WORK INSTRUCTION:
Write out each entry again. Keep every word exactly as it is.

Dataset items
- Opening Delimiter -

Lemma requests_started req ns k : target sub req = Some ns -> kind_of req = Some k -> starts k ns req = true ->
  requests host sub req = [(op_of k, below host sub k ns req 0)] /\ response sub req = CQEntryWrapper_make req.
Proof.
  intros Ht Hk Hs. unfold requests, response. rewrite Ht, Hk, Hs. split; [done|]. unfold starts in Hs.
  apply andb_prop in Hs as [-> _]. done.
Qed.

Lemma kinds req k : kind_of req = Some k -> k = FlushContext \/ transfers k \/ k = TrimContext.
Proof. unfold kind_of, transfers. intros Hk. repeat (destruct (_ =? _); [injection Hk as <-; tauto|]). done. Qed.

Lemma convert_ok op ns a n f s r : subsystem s = sub -> command sub ns a n (Z.of_nat f) = Ok r ->
  convert op ns a n f s = Ok (tt, set_tasks (tasks s ++ [TConvert op r]) s).
Proof. intros Hs Hr. unfold convert, get, lift, mbind, M_bind. by rewrite Hs, Hr. Qed.

(** What the command at the head of the relation is. *)
Lemma head_stage l L done s : related done (l :: L) s -> stage_ok (objects s) l /\ subsystem s = sub.
Proof. intros [Hsub _ _ Hst _ _]. by apply Forall_cons in Hst as [Hl _]. Qed.

Lemma initiated_goes_on w req ns k c L done s T :
  related done (mkLive req ns k (Initiated c) :: L) s -> T ≡ₚ L ≫= tasks_of ->
  goes_on w (mkLive req ns k (Initiated c)) L done s T (TInit c).
Proof.
  intros Hrel HT. destruct (head_stage _ _ _ _ Hrel) as [(Hn & Ht & [Hk Hs] & Hnf & x & Hc & Hx & _) Hsub].
  eapply (goes_on_next w _ (mkLive req ns k (Ready c)) L done s T _ (set_tasks (T ++ [TJob c]) s) []); try done.
  - cbn [run_function]. erewrite bind_ok by (by apply context_here). unfold run_init. rewrite (x_kind _ _ _ _ Hx).
    destruct (kinds _ _ Hk) as [->|[[->|[->| ->]]| ->]]; [done | reflexivity..].
  - eexists. split; [reflexivity|]. split; [done|]. cbn. lia.
  - apply NoDup_singleton.
  - by left.
  - split_and!; try done. by exists x.
  - exists []. by rewrite app_nil_r.
Qed.

Lemma transfers_job w k ns req c x s : transfers k -> context_of ns req k x -> subsystem s = sub -> ns ∈ lNamespaces sub ->
  exists add, run_job w c x s = Ok (tt, set_tasks (tasks s ++ add) (set_objects (<[c := Some (Ctx (set_begin 0 (getTick w) x))]> (objects s)) s)) /\
    add ≡ₚ [transfer_task k ns req c; below_task true k ns req c].
Proof.
  intros Hk Hx Hsub Hin. pose proof (x_blocks _ _ _ _ Hx) as Hb. destruct (below_ok k ns req (Z.of_nat c) Hin) as (_ & _ & Hcmd).
  unfold run_job. rewrite (x_self _ _ _ _ Hx), (x_kind _ _ _ _ Hx). erewrite bind_ok by (by apply this_namespace).
  destruct Hk as [->|[->| ->]]; destruct Hb as [Hb1 Hb2]; rewrite Hb1, Hb2; specialize (Hcmd ltac:(done)).
  - eexists [_; _]. split; [|done]. unfold put_object, push. rewrite !modify_bind. erewrite convert_ok by done. cbn. by rewrite <- app_assoc.
  - eexists [_; _]. split; [|apply perm_swap]. unfold put_object. rewrite modify_bind. erewrite bind_ok by (by apply convert_ok). unfold push, modify. cbn. by rewrite <- app_assoc.
  - eexists [_; _]. split; [|apply perm_swap]. unfold put_object. rewrite modify_bind. erewrite bind_ok by (by apply convert_ok). unfold push, modify. cbn. by rewrite <- app_assoc.
Qed.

- Closing Delimiter -

EXPECTED ANSWER:
Lemma requests_started req ns k : target sub req = Some ns -> kind_of req = Some k -> starts k ns req = true ->
  requests host sub req = [(op_of k, below host sub k ns req 0)] /\ response sub req = CQEntryWrapper_make req.
Proof.
  intros Ht Hk Hs. unfold requests, response. rewrite Ht, Hk, Hs. split; [done|]. unfold starts in Hs.
  apply andb_prop in Hs as [-> _]. done.
Qed.

Lemma kinds req k : kind_of req = Some k -> k = FlushContext \/ transfers k \/ k = TrimContext.
Proof. unfold kind_of, transfers. intros Hk. repeat (destruct (_ =? _); [injection Hk as <-; tauto|]). done. Qed.

Lemma convert_ok op ns a n f s r : subsystem s = sub -> command sub ns a n (Z.of_nat f) = Ok r ->
  convert op ns a n f s = Ok (tt, set_tasks (tasks s ++ [TConvert op r]) s).
Proof. intros Hs Hr. unfold convert, get, lift, mbind, M_bind. by rewrite Hs, Hr. Qed.

(** What the command at the head of the relation is. *)
Lemma head_stage l L done s : related done (l :: L) s -> stage_ok (objects s) l /\ subsystem s = sub.
Proof. intros [Hsub _ _ Hst _ _]. by apply Forall_cons in Hst as [Hl _]. Qed.

Lemma initiated_goes_on w req ns k c L done s T :
  related done (mkLive req ns k (Initiated c) :: L) s -> T ≡ₚ L ≫= tasks_of ->
  goes_on w (mkLive req ns k (Initiated c)) L done s T (TInit c).
Proof.
  intros Hrel HT. destruct (head_stage _ _ _ _ Hrel) as [(Hn & Ht & [Hk Hs] & Hnf & x & Hc & Hx & _) Hsub].
  eapply (goes_on_next w _ (mkLive req ns k (Ready c)) L done s T _ (set_tasks (T ++ [TJob c]) s) []); try done.
  - cbn [run_function]. erewrite bind_ok by (by apply context_here). unfold run_init. rewrite (x_kind _ _ _ _ Hx).
    destruct (kinds _ _ Hk) as [->|[[->|[->| ->]]| ->]]; [done | reflexivity..].
  - eexists. split; [reflexivity|]. split; [done|]. cbn. lia.
  - apply NoDup_singleton.
  - by left.
  - split_and!; try done. by exists x.
  - exists []. by rewrite app_nil_r.
Qed.

Lemma transfers_job w k ns req c x s : transfers k -> context_of ns req k x -> subsystem s = sub -> ns ∈ lNamespaces sub ->
  exists add, run_job w c x s = Ok (tt, set_tasks (tasks s ++ add) (set_objects (<[c := Some (Ctx (set_begin 0 (getTick w) x))]> (objects s)) s)) /\
    add ≡ₚ [transfer_task k ns req c; below_task true k ns req c].
Proof.
  intros Hk Hx Hsub Hin. pose proof (x_blocks _ _ _ _ Hx) as Hb. destruct (below_ok k ns req (Z.of_nat c) Hin) as (_ & _ & Hcmd).
  unfold run_job. rewrite (x_self _ _ _ _ Hx), (x_kind _ _ _ _ Hx). erewrite bind_ok by (by apply this_namespace).
  destruct Hk as [->|[->| ->]]; destruct Hb as [Hb1 Hb2]; rewrite Hb1, Hb2; specialize (Hcmd ltac:(done)).
  - eexists [_; _]. split; [|done]. unfold put_object, push. rewrite !modify_bind. erewrite convert_ok by done. cbn. by rewrite <- app_assoc.
  - eexists [_; _]. split; [|apply perm_swap]. unfold put_object. rewrite modify_bind. erewrite bind_ok by (by apply convert_ok). unfold push, modify. cbn. by rewrite <- app_assoc.
  - eexists [_; _]. split; [|apply perm_swap]. unfold put_object. rewrite modify_bind. erewrite bind_ok by (by apply convert_ok). unfold push, modify. cbn. by rewrite <- app_assoc.
Qed.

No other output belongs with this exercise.